Gamekeepers and land managers from an Aberdeenshire estate have appealed for help in locating a sea eagle whose satellite tag was last recorded in woodland near the River Dee.
Invercauld Estate, near Braemar, said its ranger and gamekeepers have been working hard to find the sea eagle whose tag last signalled on Saturday.
The tag was said to be last operating within a native woodland and scots pine regeneration zone on Invercauld.
Pellets are understood to have been found in the vicinity of the search, which suggest the sea eagle had been roosting there.
But neither the bird nor its tag have been located within the woodland or estate.
Efforts continued to find the bird on Wednesday with one other sea eagle and two golden eagles spotted but as yet, there have been no known sightings of the absent sea eagle.
Angus McNicol, estate manager at Invercauld, said: “We have spent the last two days trying to locate any trace of the missing sea eagle and we will be continuing our efforts to watch the area in case there has been a technical malfunction of the tag and the sea eagle returns to roost again.
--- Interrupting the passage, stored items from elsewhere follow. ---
(** The two loops of lines 372-377. *)
Definition countComplexity (lines : list string) : Z :=
  fold_left
    (fun complexity line =>
       fold_left
         (fun complexity marker =>
            if includes marker line then complexity + 1 else complexity)
         complexityMarkers complexity)
    lines 1.

(** The markers a line includes. *)
Definition markersIn (line : string) : nat :=
  List.length (filter (fun marker => includes marker line) complexityMarkers).

Definition namesDependency (line : string) : bool :=
  includes "import" line || includes "require" line.

(** What [analyzeCode] resolves to. *)
Inductive Analysis :=
| Complexity (complexity lines : Z)
| Dependencies (imports : list string) (count : Z)
| Placeholder (message : string)
| AnalysisError (message : string).

Definition jsonOfAnalysis (a : Analysis) : Json :=
  match a with
  | Complexity complexity lines =>
      JObj [("complexity", JNum complexity); ("lines", JNum lines)]
  | Dependencies imports count =>
      JObj [("imports", JArr (map JStr imports)); ("count", JNum count)]
  | Placeholder message =>
      JObj [("placeholder", JBool true); ("message", JStr message)]
  | AnalysisError message =>
      JObj [("error", JBool true); ("message", JStr message)]
  end.

(** The [switch] of lines 368-392 on the lines of a file. *)
Definition analyzeLines (analysisType : string) (lines : list string)
  : Analysis :=
  if String.eqb analysisType "complexity" then
    Complexity (countComplexity lines) (Z.of_nat (List.length lines))
  else if String.eqb analysisType "dependencies" then
    let imports := map trim (filter namesDependency lines) in
    Dependencies imports (Z.of_nat (List.length imports))
  else
    Placeholder ("Analysis type " ++ analysisType
                 ++ " not yet implemented")%string.

(** [analyzeCode(file, analysisType, options)]: whatever the [try] block
    throws is caught and returned. *)
Definition analyzeCode {World : Type} {fs : Fs World}
    (file analysisType : string) (w : World) : World * Analysis :=
  match readFile file utf8 w with
  | (w1, inl content) => (w1, analyzeLines analysisType (splitLines content))
  | (w1, inr error) => (w1, AnalysisError (errorText error))
  end.

(** The concurrency of a limiter. *)
Inductive Limit :=
| AtMost (n : Z)
| Unlimited.

(** [activeCount < concurrency] *)
Definition room (limit : Limit) (activeCount : nat) : bool :=
  match limit with
  | AtMost n => Z.of_nat activeCount <? n
  | Unlimited => true
  end.

(** [activeCount <= concurrency] *)
Definition within (limit : Limit) (activeCount : nat) : Prop :=
  match limit with
  | AtMost n => Z.of_nat activeCount <= n
  | Unlimited => True
  end.

(** What the analysis handler leaves to the JavaScript engine and to
    Node, whose texts the source does not fix: the message of the
    [TypeError] thrown for an expression that cannot be evaluated, given
    the value found there; what [readFile] makes of a path that is not a
    string, a path of its own or an error; and the text of a value in a
    template literal. *)
Class Engine := {
  typeErrorMessage : string -> option Json -> string;
  pathOf : Json -> string + JsThrown;
  toText : Json -> string
}.

Section AnyValue.
Context {World : Type} {fs : Fs World} {engine : Engine}.

(** The path that [readFile] is called with. *)
Definition pathArgument (file : Json) : string + JsThrown :=
  match file with
  | JStr path => inl path
  | _ => pathOf file
  end.

(** [analyzeCode] on the values the handler passes, which nothing has
    validated: [readFile] rejects what is not a path, inside the [try]
    block; a type that is not a string matches no [case]. *)
Definition analyzeAny (file analysisType : Json) (w : World)
  : World * Analysis :=
  match pathArgument file with
  | inl path =>
      match analysisType with
      | JStr name => analyzeCode path name w
      | _ =>
          match readFile path utf8 w with
          | (w1, inl _) =>
              (w1, Placeholder ("Analysis type " ++ toText analysisType
                                ++ " not yet implemented")%string)
          | (w1, inr error) => (w1, AnalysisError (errorText error))
          end
      end
  | inr error => (w, AnalysisError (errorText error))
  end.

(** [const { files, analyses, options = {} } = args]: [undefined] and
    [null] cannot be destructured; any other value gives the members it
    owns, and [options] takes its default only when absent. *)
Definition analysisArguments (args : option Json)
  : (option Json * option Json * Json) + JsThrown :=
  match args with
  | None | Some JNull => inr (JsError (typeErrorMessage "args" args))
  | Some v =>
      inl (jsonProp "files" v, jsonProp "analyses" v,
           match jsonProp "options" v with
           | Some options => options
           | None => JObj []
           end)
  end.

(** The values that count as false in [||]. *)
Definition falsy (v : Json) : bool :=
  match v with
  | JNull => true
  | JBool b => negb b
  | JNum (Finite (Int 0)) => true
  | JStr EmptyString => true
  | _ => false
  end.

(** [options.maxConcurrent || 5]: [null] has no members to read. *)
Definition concurrencyOf (options : Json) : Json + JsThrown :=
  match options with
  | JNull =>
      inr (JsError (typeErrorMessage "options.maxConcurrent" (Some JNull)))
  | _ =>
      match jsonProp "maxConcurrent" options with
      | Some v => inl (if falsy v then JNum 5 else v)
      | None => inl (JNum 5)
      end
  end.

(** [pLimit(value)] for a value that nothing has validated: an integer
    from 1 up and [Infinity] are accepted. *)
Definition pLimitOf (v : Json) : Limit + JsThrown :=
  match v with
  | JNum (Finite concurrency) =>
      match pLimit concurrency with
      | inl n => inl (AtMost n)
      | inr error => inr error
      end
  | JNum (Infinity false) => inl Unlimited
  | _ => inr concurrencyError
  end.

(** [files.flatMap(file => analyses.map(analysis => ...))]: [files] must
    be an array, and so must [analyses] once there is a file to map it
    for. *)
Definition analysisPairs (files analyses : option Json)
  : list (Json * Json) + JsThrown :=
  match files with
  | Some (JArr []) => inl []
  | Some (JArr fileList) =>
      match analyses with
      | Some (JArr analysisList) =>
          inl (flat_map (fun file =>
                           map (fun analysis => (file, analysis))
                               analysisList)
                        fileList)
      | _ => inr (JsError (typeErrorMessage "analyses.map" analyses))
      end
  | _ => inr (JsError (typeErrorMessage "files.flatMap" files))
  end.

(** What [handleBatchCodeAnalysis] does before it awaits: the limiter's
    concurrency and the files and analyses of the functions handed to
    the limiter, or what it throws. *)
Definition analysisPlan (args : option Json)
  : (Limit * list (Json * Json)) + JsThrown :=
  match analysisArguments args with
  | inr error => inr error
  | inl (files, analyses, options) =>
      match concurrencyOf options with
      | inr error => inr error
      | inl v =>
          match pLimitOf v with
          | inr error => inr error
          | inl limit =>
              match analysisPairs files analyses with
              | inr error => inr error
              | inl pairs => inl (limit, pairs)
              end
          end
      end
  end.
End AnyValue.

(** One limited function and the position of its promise in the array
    given to [Promise.all]. *)
Record Job := mkJob {
  job_slot : nat;
  job_file : Json;
  job_analysis : Json
}.

(** [{ file, analysis, result }] *)
Record AnalysisEntry := mkEntry {
  en_file : Json;
  en_analysis : Json;
  en_result : Analysis
}.

Definition jsonOfEntry (e : AnalysisEntry) : Json :=
  JObj [("file", en_file e); ("analysis", en_analysis e);
        ("result", jsonOfAnalysis (en_result e))].

Fixpoint jobsFrom (slot : nat) (pairs : list (Json * Json)) : list Job :=
  match pairs with
  | [] => []
  | (file, analysis) :: pairs' =>
      mkJob slot file analysis :: jobsFrom (S slot) pairs'
  end.

(** The texts of the engine for running the model. *)
Fixpoint textOf (j : Json) : string :=
  match j with
  | JNull => "null"
  | JBool true => "true"
  | JBool false => "false"
  | JNum (Finite n) => Mem.number n
  | JNum (Infinity negative) => if negative then "-Infinity" else "Infinity"
  | JStr s => s
  | JArr items =>
      (fix go (l : list Json) : string :=
         match l with
         | [] => EmptyString
         | x :: l' =>
             (match x with JNull => EmptyString | _ => textOf x end
              ++ match l' with [] => EmptyString | _ => "," end
              ++ go l')%string
         end) items
  | JObj _ => "[object Object]"
  end.

#[global] Instance plainEngine : Engine := {|
  typeErrorMessage := fun expression value =>
    match value with
    | Some v => (expression ++ " cannot be evaluated on " ++ textOf v)%string
    | None => (expression ++ " cannot be evaluated on undefined")%string
    end;
  pathOf := fun _ => inr (JsError "The path argument must be of type string");
  toText := textOf
|}.

(** The values of the array when every promise has fulfilled. *)
Fixpoint allSettled {A} (slots : list (option A)) : option (list A) :=
  match slots with
  | [] => Some []
  | Some a :: slots' => option_map (cons a) (allSettled slots')
  | None :: _ => None
  end.

Section Analyser.
Context {World : Type} {fs : Fs World} {engine : Engine}.
Variable limit : Limit.

(** The state of [handleBatchCodeAnalysis] while it awaits
    [Promise.all]: the limiter's queue, the functions in flight, the
    promises by position, and the results once the [await] is over. *)
Record Analyser := mkAnalyser {
  az_world : World;
  az_queue : list Job;
  az_active : list Job;
  az_slots : list (option AnalysisEntry);
  az_results : option (list AnalysisEntry)
}.

Definition analysisStart (pairs : list (Json * Json)) (w : World)
  : Analyser :=
  mkAnalyser w (jobsFrom 0 pairs) [] (map (fun _ => None) pairs) None.

(** One step of the analysis: the limiter starts the function at the head
    of its queue; a function in flight reads its file and fulfils its
    promise; or the handler resumes with the values of all promises. *)
Definition analysisStep (c : Choice) (st : Analyser) : option Analyser :=
  match c with
  | Dequeue =>
      match az_queue st with
      | job :: q =>
          if room limit (List.length (az_active st))
          then Some (mkAnalyser (az_world st) q (az_active st ++ [job])
                                (az_slots st) (az_results st))
          else None
      | [] => None
      end
  | Advance i =>
      match nth_error (az_active st) i with
      | Some job =>
          let (w1, result) :=
            analyzeAny (job_file job) (job_analysis job) (az_world st) in
          Some (mkAnalyser w1 (az_queue st) (removeAt i (az_active st))
                  (replaceAt (job_slot job)
                     (Some (mkEntry (job_file job) (job_analysis job) result))
                     (az_slots st))
                  (az_results st))
      | None => None
      end
  | Resume =>
      match az_results st, allSettled (az_slots st) with
      | None, Some results =>
          Some (mkAnalyser (az_world st) (az_queue st) (az_active st)
                           (az_slots st) (Some results))
      | _, _ => None
      end
  end.

Fixpoint analysisRun (sched : list Choice) (st : Analyser)
  : option Analyser :=
  match sched with
  | [] => Some st
  | c :: sched' =>
      match analysisStep c st with
      | Some st' => analysisRun sched' st'
      | None => None
      end
  end.

(** The jobs run one by one. *)
Fixpoint oneByOne (n : nat) : list Choice :=
  match n with
  | O => [Resume]
  | S n' => Dequeue :: Advance 0 :: oneByOne n'
  end.

(** Every function not yet through waits for a promise of its own, at
    the position of its file and analysis; every promise not fulfilled
    has such a function; every fulfilled promise holds the entry of the
    file and analysis at its position; and the handler resumes only with
    the values of all promises. *)
Definition slotted (pairs : list (Json * Json)) (st : Analyser) : Prop :=
  List.length (az_slots st) = List.length pairs
  /\ NoDup (map job_slot (az_queue st ++ az_active st))
  /\ (forall job, In job (az_queue st ++ az_active st) ->
        nth_error pairs (job_slot job)
        = Some (job_file job, job_analysis job)
        /\ nth_error (az_slots st) (job_slot job) = Some None)
  /\ (forall k, nth_error (az_slots st) k = Some None ->
        exists job, In job (az_queue st ++ az_active st) /\ job_slot job = k)
  /\ (forall k e, nth_error (az_slots st) k = Some (Some e) ->
        nth_error pairs k = Some (en_file e, en_analysis e))
  /\ (forall results, az_results st = Some results ->
        allSettled (az_slots st) = Some results).

End Analyser.

(** [handleBatchCodeAnalysis(args)] under a schedule: [None] while the
    call has not returned, [inr] when it throws. *)
Definition handleBatchCodeAnalysis {World : Type} {fs : Fs World}
    {host : Host} {engine : Engine} (args : option Json)
    (sched : list Choice) (w : World)
  : option (ToolResult + JsThrown) :=
  match analysisPlan args with
  | inr error => Some (inr error)
  | inl (limit, pairs) =>
      match analysisRun limit sched (analysisStart pairs w) with
      | Some st =>
          match az_results st with
          | Some results =>
              Some (inl (TextContent
                           (stringify
                              (JObj [("analyses",
                                      JArr (map jsonOfEntry results))]))))
          | None => None
          end
      | None => None
      end
  end.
“For several months our ranger has been working with the RSPB’s sea eagle project officer to track the movements of the sea eagles in our area and if the tag is no longer transmitting then it is a concern to us.
“Invercauld hosts a vast range of bird species and other types of wildlife and we want to learn if any harm has come to the bird.
The estate is part of the East Cairngorms Moorland Partnership with the Cairngorms National Park Authority and bird species include golden eagles, sea eagles, buzzards, merlin, kestrels, golden plover, curlew, lapwings and black grouse.
It also works with conservation bodies including the Royal Zoological Society of Scotland on their wildcat breeding programme
Mr McNicol added: “We realise that such cases where a tag stops transmitting will invariably attract comments about persecution but it is clear that gamekeepers, conservationists, and the Cairngorms National Park Authority all want to see this bird alive and well.
“We would ask anyone with information that could aid the search to speak to the RSPB or ourselves immediately.”